Barbitetona
A mí que no me hablen de alegría navideña porque tengo un disgusto muy grande. Esta mañana, en cuanto desayunamos me dije: Voy a aprovechar antes de que sea más tarde y las tiendas se pongan de bote en bote, así que recogí la mesa, puse el lavaplatos, convencí (le tuve que dar cuarenta duros) a Raul-José para que me programara el vídeo para grabar la telenovela, que no me la quiero perder porque cuando me la pierdo luego no me la saben explicar, o me lo trabucan todo, (yo creo que lo hacen a mala leche porque están tan acostumbrados a verla a una hecha una burra que me han perdido el respeto). Total que me plantifiqué el abrigo de astracán y salí a comprar el kit de belleza de la muñeca Barbitetona de mi hija Jessica-Brígida. Yo quería que los reyes le trajeran un abriguito, que parece que el invierno en plan serio vendrá a partir de enero, pero como resulta que ha convencido a los abuelos para que le regalen la muñeca Barbitetona multifunción (ovula, menstrúa, concibe, pare, en fin, todo) y la tita Carmenchu le tiene ya comprado el aplicador del barbitampax y mi cuñada Julita le ha regalado los barbialimentadores del depósito menstrual y de las glándulas sudoríparas, pues parece que no me han dejado mucho donde escoger, así que he salido a buscarle el kit de belleza.

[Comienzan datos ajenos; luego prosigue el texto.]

Lemma convert_human_memory_to_bytes_rejects_witness :
  DekerValidationError (memory_limit_error (PyStr "8x"))
  = DekerValidationError
      ("invalid memory_limit value: " ++ py_str (PyStr "8x")
       ++ accepted_formats).
Proof.
  apply (convert_human_memory_to_bytes_rejects (PyStr "8x")
           (DekerValidationError (memory_limit_error (PyStr "8x")))).
  - vm_compute. reflexivity.
  - discriminate.
Defined.

(** The inputs "abc", "8x" and 3.5 are refused with DekerValidationError. *)
Theorem convert_human_memory_to_bytes_malformed :
  convert_human_memory_to_bytes (PyStr "abc")
  = Raise (DekerValidationError (memory_limit_error (PyStr "abc")))
  /\ convert_human_memory_to_bytes (PyStr "8x")
     = Raise (DekerValidationError (memory_limit_error (PyStr "8x")))
  /\ convert_human_memory_to_bytes py_3_5
     = Raise (DekerValidationError (memory_limit_error py_3_5)).
Proof. repeat split; vm_compute; reflexivity. Qed.

(** C6 fails at the integer -5 and at the string "-1k": both are accepted,
    and the values returned, -5 and -1024, are negative. *)
Lemma convert_human_memory_to_bytes_negative :
  convert_human_memory_to_bytes (PyInt (-5)) = Return (-5)
  /\ convert_human_memory_to_bytes (PyStr "-1k") = Return (-1024).
Proof. split; vm_compute; reflexivity. Qed.

(** C6 as amended: the value returned is an integer, and it is not negative
    when the input is an integer that is not negative or a string without a
    minus sign. *)
Theorem convert_human_memory_to_bytes_nonneg memory_limit n :
  convert_human_memory_to_bytes memory_limit = Return n ->
  unsigned_input memory_limit = true ->
  0 <= n.
Proof.
  destruct memory_limit as [k | s | o]; cbn [unsigned_input].
  - intros [= <-] H. apply Z.leb_le. exact H.
  - intros H Hminus. apply negb_true_iff in Hminus.
    unfold convert_human_memory_to_bytes in H.
    destruct (Py.int s) as [k|e0] eqn:E.
    + injection H as <-. exact (int_nonneg s k Hminus E).
    + apply int_raises in E. subst e0.
      cbn [try_except Py.invalid_literal is_ValueError] in H.
      destruct (Py.last (Py.lower s)) as [div|e1]; [|discriminate H].
      cbn [bind] in H.
      destruct (Py.int (Py.but_last s)) as [k|e2] eqn:Ek;
        cbn [bind try_except is_Exception] in H; [|discriminate H].
      destruct (Py.getitem mapping div) as [u|e3] eqn:Eu;
        cbn [bind try_except is_Exception] in H; [|discriminate H].
      injection H as <-.
      pose proof (int_nonneg _ k (contains_char_but_last _ s Hminus) Ek).
      pose proof (getitem_mapping_positive div u Eu). nia.
  - discriminate.
Qed.

Lemma convert_human_memory_to_bytes_nonneg_witness : 0 <= 8 * 1024 ^ 3.
Proof.
  apply (convert_human_memory_to_bytes_nonneg (PyStr "8G") (8 * 1024 ^ 3)).
  - vm_compute. reflexivity.
  - reflexivity.
Defined.

(** ** uuid5 *)

(** The digests of the standard test messages, and the identifier the
    library documents for the name python.org. *)
Example sha1_abc :
  Uuid.hex 40 (Sha1.of_be_bytes (Sha1.digest (Uuid.utf8 "abc")))
  = "a9993e364706816aba3e25717850c26c9cd0d89d".
Proof. vm_compute. reflexivity. Qed.

Example sha1_two_blocks :
  Uuid.hex 40 (Sha1.of_be_bytes (Sha1.digest (Uuid.utf8
    "abcdbcdecdefdefgefghfghighijhijkijkljklmklmnlmnomnopnopq")))
  = "84983e441c3bd26ebaae4aa1f95129e5e54670f1".
Proof. vm_compute. reflexivity. Qed.

Example uuid5_python_org :
  Uuid.str (Uuid.uuid5 Uuid.NAMESPACE_DNS "python.org")
  = "886313e1-3b8a-5372-9b90-0c9aee199e5d".
Proof. vm_compute. reflexivity. Qed.

Lemma length_append (a b : string) :
  String.length (a ++ b) = (String.length a + String.length b)%nat.
Proof. induction a as [|c a IH]; cbn; [reflexivity | rewrite IH; reflexivity]. Qed.

Lemma length_hex n x : String.length (Uuid.hex n x) = n.
Proof. induction n as [|n IH]; cbn; [reflexivity | rewrite IH; reflexivity]. Qed.

(** The canonical form of an identifier has 36 characters. *)
Lemma length_uuid_str u : String.length (Uuid.str u) = 36%nat.
Proof.
  unfold Uuid.str. rewrite !length_append, !length_hex. reflexivity.
Qed.

(** Whatever the bytes, [UUID(bytes=b, version=5)] has version 5. *)
Lemma version_of_bytes b : Uuid.version (Uuid.of_bytes b 5) = 5.
Proof.
  unfold Uuid.version, Uuid.of_bytes.
  set (int := Z.lor (Z.land (Sha1.of_be_bytes b) (Z.lnot (Z.shiftl 0xc000 48)))
                    (Z.shiftl 0x8000 48)).
  apply Z.bits_inj'. intros n Hn.
  rewrite Z.land_spec, Z.shiftr_spec, Z.lor_spec, Z.land_spec by lia.
  rewrite Z.shiftl_spec by lia. replace (n + 76 - 76) with n by lia.
  destruct (Z.ltb_spec n 4) as [Hlt | Hge].
  - assert (Hmask : Z.testbit (Z.lnot (Z.shiftl 0xf000 64)) (n + 76) = false).
    { assert (n = 0 \/ n = 1 \/ n = 2 \/ n = 3) as [-> | [-> | [-> | ->]]] by lia;
        reflexivity. }
    rewrite Hmask, andb_false_r, orb_false_l.
    assert (n = 0 \/ n = 1 \/ n = 2 \/ n = 3) as [-> | [-> | [-> | ->]]] by lia;
      reflexivity.
  - change 0xf with (Z.ones 4). rewrite Z.ones_spec_high by lia.
    rewrite andb_false_r. symmetry. apply Z.bits_above_log2; [lia|].
    change (Z.log2 5) with 2. lia.
Qed.

Lemma version_uuid5 namespace name :
  Uuid.version (Uuid.uuid5 namespace name) = 5.
Proof. apply version_of_bytes. Qed.

(** ** generate_uid and get_id *)

Lemma utf8_head_cons c r :
  utf8_head (Uuid.utf8 (String c r)) = Some (c, Uuid.utf8 r).
Proof. each_char c; reflexivity. Qed.

(** The bytes of a name determine the name. *)
Lemma utf8_injective s1 :
  forall s2, Uuid.utf8 s1 = Uuid.utf8 s2 -> s1 = s2.
Proof.
  induction s1 as [|c1 r1 IH]; intros [|c2 r2] H.
  - reflexivity.
  - apply (f_equal utf8_head) in H. rewrite utf8_head_cons in H. discriminate H.
  - apply (f_equal utf8_head) in H. rewrite utf8_head_cons in H. discriminate H.
  - apply (f_equal utf8_head) in H. rewrite !utf8_head_cons in H.
    injection H as -> H. rewrite (IH r2 H). reflexivity.
Qed.

(** The bytes that are hashed determine the kind and the name: two
    identifiers coincide only where SHA-1 does. *)
Lemma hashed_message_injective m1 name1 m2 name2 :
  hashed_message m1 name1 = hashed_message m2 name2 ->
  m1 = m2 /\ name1 = name2.
Proof.
  unfold hashed_message. intros H.
  destruct m1, m2.
  - apply app_inv_head in H. split; [reflexivity | exact (utf8_injective _ _ H)].
  - apply (f_equal (firstn 4)) in H. vm_compute in H. discriminate H.
  - apply (f_equal (firstn 4)) in H. vm_compute in H. discriminate H.
  - apply app_inv_head in H. split; [reflexivity | exact (utf8_injective _ _ H)].
Qed.

Section IdentityProperties.

Variable value : ArrayType.t -> string.
Variable datetime : Type.
Variable isoformat : datetime -> string.

(** C7: for one kind, clock readings with one ISO rendering give one
    identifier.  The identifier is the canonical form of the version-5
    UUID made of the first 16 bytes of the SHA-1 digest of the bytes of the
    kind's namespace followed by the UTF-8 bytes of the kind's label and of
    the ISO rendering of the instant; these hashed bytes determine the kind
    and the label with the rendering.  The namespaces are two fixed,
    distinct constants, X500 for array and OID for varray.  With the labels
    array and varray the identifiers at 2024-05-17T08:30:00.123456+00:00
    and one microsecond later are those [uuid.uuid5] gives. *)
Theorem generate_uid_deterministic (m : ArrayType.t) (t1 t2 : datetime) :
  isoformat t1 = isoformat t2 ->
  generate_uid value datetime isoformat t1 (Member m)
  = generate_uid value datetime isoformat t2 (Member m)
  /\ generate_uid value datetime isoformat t1 (Member m)
     = Return (Uuid.str
                 (Uuid.of_bytes
                    (firstn 16
                       (Sha1.digest
                          (hashed_message m (value m ++ isoformat t1))))
                    5))
  /\ (forall m' name',
        hashed_message m (value m ++ isoformat t1) = hashed_message m' name' ->
        m = m' /\ value m ++ isoformat t1 = name')
  /\ Uuid.version (Uuid.uuid5 (namespace_of m) (value m ++ isoformat t1)) = 5
  /\ namespace_of ArrayType.array = Uuid.NAMESPACE_X500
  /\ namespace_of ArrayType.varray = Uuid.NAMESPACE_OID
  /\ Uuid.NAMESPACE_X500 <> Uuid.NAMESPACE_OID
  /\ generate_uid labels string rendered an_instant (Member ArrayType.array)
     = Return "a3d7f1be-0b3b-5cae-be37-fcf55eb93db1"
  /\ generate_uid labels string rendered an_instant (Member ArrayType.varray)
     = Return "a59e7bcb-990b-5373-be11-01f4b1ea0b32"
  /\ generate_uid labels string rendered another_instant
       (Member ArrayType.array)
     = Return "e5518ccd-0485-5a49-b6f6-a7a9ef156985".
Proof.
  intros E. split; [cbn [generate_uid]; rewrite E; reflexivity|].
  split; [reflexivity|].
  split; [intros m' name'; apply hashed_message_injective|].
  split; [apply version_uuid5|].
  split; [reflexivity|]. split; [reflexivity|]. split; [discriminate|].
  repeat split; vm_compute; reflexivity.
Qed.

(** C8 as amended: the call raises exactly when the argument is not a
    member of the enumeration, and then a TypeError with one fixed
    message; for either member it returns an identifier in full, the 36
    characters of the canonical form. *)
Theorem generate_uid_raises_iff (now : datetime) (array_type : uid_argument) :
  ((exists e, generate_uid value datetime isoformat now array_type = Raise e)
     <-> isinstance_ArrayType array_type = false)
  /\ (forall e,
        generate_uid value datetime isoformat now array_type = Raise e ->
        e = invalid_argument)
  /\ (forall m,
        array_type = Member m ->
        exists id,
          generate_uid value datetime isoformat now array_type = Return id
          /\ String.length id = 36%nat).
Proof.
  destruct array_type as [m | v]; cbn [generate_uid isinstance_ArrayType].
  - split; [split; [intros [e H]; discriminate H | discriminate]|].
    split; [discriminate|].
    intros m' _. eexists. split; [reflexivity | apply length_uuid_str].
  - split; [split; [reflexivity | intros _; eexists; reflexivity]|].
    split; [intros e [= <-]; reflexivity | discriminate].
Qed.

Variable issubclass : class -> class -> bool.
Variable class_repr : class -> string.





End IdentityProperties.

Lemma generate_uid_deterministic_witness :
  generate_uid labels string rendered an_instant (Member ArrayType.varray)
  = Return "a59e7bcb-990b-5373-be11-01f4b1ea0b32"
  /\ forall m' name',
       hashed_message ArrayType.varray
         (labels ArrayType.varray ++ rendered an_instant)
       = hashed_message m' name' ->
       ArrayType.varray = m'
       /\ labels ArrayType.varray ++ rendered an_instant = name'.
Proof.
  destruct (generate_uid_deterministic labels string rendered
              ArrayType.varray an_instant an_instant eq_refl)
    as (_ & _ & Hbytes & _ & _ & _ & _ & _ & Hid & _).
  split; [exact Hid | exact Hbytes].
Defined.

(** C8 fails at the argument "tensor": the TypeError raised has a message
    in which neither the value nor its type occurs. *)
Lemma generate_uid_error_names_nothing :
  exists msg,
    generate_uid labels string rendered an_instant (NotMember (PyStr "tensor"))
    = Raise (TypeError msg)
    /\ occurs (py_str (PyStr "tensor")) msg = false
    /\ occurs (py_type (PyStr "tensor")) msg = false.
Proof.
  eexists. split; [reflexivity|]. split; vm_compute; reflexivity.
Qed.

Lemma generate_uid_raises_iff_witness :
  generate_uid labels string rendered an_instant (NotMember (PyInt 3))
  = Raise invalid_argument
  /\ exists id,
       generate_uid labels string rendered an_instant (Member ArrayType.varray)
       = Return id
       /\ String.length id = 36%nat.
Proof.
  split.
  - destruct (generate_uid_raises_iff labels string rendered an_instant
                (NotMember (PyInt 3))) as ([_ Hraises] & Hkind & _).
    destruct (Hraises eq_refl) as [e He].
    rewrite He. f_equal. exact (Hkind e He).
  - destruct (generate_uid_raises_iff labels string rendered an_instant
                (Member ArrayType.varray)) as (_ & _ & Hmember).
    exact (Hmember ArrayType.varray eq_refl).
Defined.


(** ** More on convert_human_memory_to_bytes *)

Lemma ends_with_cons c a r :
  ends_with c (String a r) -> (a = c /\ r = EmptyString) \/ ends_with c r.
Proof.
  intros [[|b q] E]; cbn in E; injection E as -> ->.
  - left. split; reflexivity.
  - right. exists q. reflexivity.
Qed.

Lemma ends_with_nonempty c s : ends_with c s -> s <> EmptyString.
Proof. intros [[|b q] ->]; discriminate. Qed.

Llego a la tienda, lo pido y me pregunta la dependienta (trabajo basura temporal, de lo más desabrida): “¿Quiere el básico o el completo?”, y yo, la verdad, me pensé, vamos a mirar por la peseta, o sea por el euro, porque, al fin y al cabo, la niña a los dos días se olvida de la muñeca, si la conoceré yo que la he parido, así que le dije: “No, déme usted el básico.” Y la dependienta me dice: “Usted verá lo que hace, pero le conviene más el completo, que sólo cuesta treinta mil pelas”. “¿Treinta mil por cuatro potingues de juguete?” “De juguete se lo parecerán a usted, señora: la Barbitetona tiene una epidermis imitación carne que requiere cremas reafirmantes, hidratantes, rejuvenecedoras, antiarrugas, anticelulíticas y el plan belleza en siete semanas”. “¿Y si no le ponemos nada de eso a la muñeca?” le dije. “Mire usted, en confianza, regáleselo porque de lo contrario tendrá que costearle una cirugía estética completa con sus peeling y sus liftings antes de Semana Santa y le va a salir más caro”. Total, le compro a la niña el kit de belleza completo, regreso a casa y me encuentro a mi Pepe liado con la Barbitetona multifunción.
Qué asco esto de ser ama de casa, madre y esposa.